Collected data
########
Lemma kept_unlink_file node in_use touch release rt :
  in_tree (rt_vfs rt) node →
  (tree_wf (rt_vfs rt) → ∀ i c, vfs_nodes (rt_vfs rt) !! i = Some (Some c) → vn_parent c ≠ Some (vn_id node)) →
  (∀ v, keeps v (touch v).2) → (∀ v, keeps v (release v).2) → kept (unlink_file node in_use touch release) rt.
Proof.
  intros Hin Hleaf Ht Hr. unfold unlink_file. checks.
  destruct (vfs_node_has_open_description _ _) eqn:Ho.
  - apply kept_bind; [apply kept_call, keeps_detach|]. intros ? rt' _.
    apply kept_bind; [apply kept_call, Ht|]. by intros.
  - apply kept_bind; [by apply kept_call, keeps_remove|]. intros ? rt' _. checks. destruct (in_use _).
    + apply kept_bind; [apply kept_call, Ht|]. by intros.
    + apply kept_ignore, kept_call, Hr.
Qed.

Lemma kept_unlink slot path rt : kept (vfs_unlink_path slot path) rt.
Proof.
  unfold vfs_unlink_path. apply kept_silent_bind; [auto with vfs_tree|]. intros p _. checks.
  match goal with H : vfs_node_by_path _ _ = Some ?n |- _ => rename n into node; apply by_path_in_tree in H as Hin end.
  match goal with H : negb (vfs_node_has_children _ _) = true |- _ => apply negb_true_iff in H; rename H into Hc end.
  apply kept_bind; [|intros; apply kept_parent_event].
  assert (Hleaf : tree_wf (rt_vfs rt) → ∀ i c, vfs_nodes (rt_vfs rt) !! i = Some (Some c) → vn_parent c ≠ Some (vn_id node)).
  { intros [Hwf _ _] i c. by apply has_children_false. }
  destruct (vn_backing node); try done; apply kept_unlink_file; try done; intros v;
    auto using keeps_touch_memory, keeps_touch_vertexfs, keeps_release_memory, keeps_release_vertexfs.
Qed.

Lemma kept_rmdir slot path rt : kept (vfs_rmdir_path slot path) rt.
Proof.
  unfold vfs_rmdir_path. apply kept_silent_bind; [auto with vfs_tree|]. intros p _. checks.
  match goal with H : negb (_ || _) = true |- _ => apply negb_true_iff, orb_false_iff in H as [Hc Ho] end.
  apply kept_bind; [|intros; apply kept_parent_event]. apply kept_call, keeps_remove; [done|].
  intros [Hwf _ _] i c. by apply has_children_false.
Qed.

Lemma writable_is_file v i m :
  tree_wf v → vfs_nodes v !! i = Some (Some m) → is_writable_file (vn_backing m) = true → vn_kind m = NkRegularFile.
Proof.
  intros [_ [_ _ F3 F4] _] Hm. destruct (vn_backing m) as [| | | | |f|f| | | |] eqn:Hb; try done; intros _;
    [by destruct (F3 i m f Hm Hb)|by destruct (F4 i m f Hm Hb)].
Qed.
########
■ EXERCISE DETAILS ■
The entries above are to be retyped exactly.

■ WRITTEN SOLUTION ■
Lemma kept_unlink_file node in_use touch release rt :
  in_tree (rt_vfs rt) node →
  (tree_wf (rt_vfs rt) → ∀ i c, vfs_nodes (rt_vfs rt) !! i = Some (Some c) → vn_parent c ≠ Some (vn_id node)) →
  (∀ v, keeps v (touch v).2) → (∀ v, keeps v (release v).2) → kept (unlink_file node in_use touch release) rt.
Proof.
  intros Hin Hleaf Ht Hr. unfold unlink_file. checks.
  destruct (vfs_node_has_open_description _ _) eqn:Ho.
  - apply kept_bind; [apply kept_call, keeps_detach|]. intros ? rt' _.
    apply kept_bind; [apply kept_call, Ht|]. by intros.
  - apply kept_bind; [by apply kept_call, keeps_remove|]. intros ? rt' _. checks. destruct (in_use _).
    + apply kept_bind; [apply kept_call, Ht|]. by intros.
    + apply kept_ignore, kept_call, Hr.
Qed.

Lemma kept_unlink slot path rt : kept (vfs_unlink_path slot path) rt.
Proof.
  unfold vfs_unlink_path. apply kept_silent_bind; [auto with vfs_tree|]. intros p _. checks.
  match goal with H : vfs_node_by_path _ _ = Some ?n |- _ => rename n into node; apply by_path_in_tree in H as Hin end.
  match goal with H : negb (vfs_node_has_children _ _) = true |- _ => apply negb_true_iff in H; rename H into Hc end.
  apply kept_bind; [|intros; apply kept_parent_event].
  assert (Hleaf : tree_wf (rt_vfs rt) → ∀ i c, vfs_nodes (rt_vfs rt) !! i = Some (Some c) → vn_parent c ≠ Some (vn_id node)).
  { intros [Hwf _ _] i c. by apply has_children_false. }
  destruct (vn_backing node); try done; apply kept_unlink_file; try done; intros v;
    auto using keeps_touch_memory, keeps_touch_vertexfs, keeps_release_memory, keeps_release_vertexfs.
Qed.

Lemma kept_rmdir slot path rt : kept (vfs_rmdir_path slot path) rt.
Proof.
  unfold vfs_rmdir_path. apply kept_silent_bind; [auto with vfs_tree|]. intros p _. checks.
  match goal with H : negb (_ || _) = true |- _ => apply negb_true_iff, orb_false_iff in H as [Hc Ho] end.
  apply kept_bind; [|intros; apply kept_parent_event]. apply kept_call, keeps_remove; [done|].
  intros [Hwf _ _] i c. by apply has_children_false.
Qed.

Lemma writable_is_file v i m :
  tree_wf v → vfs_nodes v !! i = Some (Some m) → is_writable_file (vn_backing m) = true → vn_kind m = NkRegularFile.
Proof.
  intros [_ [_ _ F3 F4] _] Hm. destruct (vn_backing m) as [| | | | |f|f| | | |] eqn:Hb; try done; intros _;
    [by destruct (F3 i m f Hm Hb)|by destruct (F4 i m f Hm Hb)].
Qed.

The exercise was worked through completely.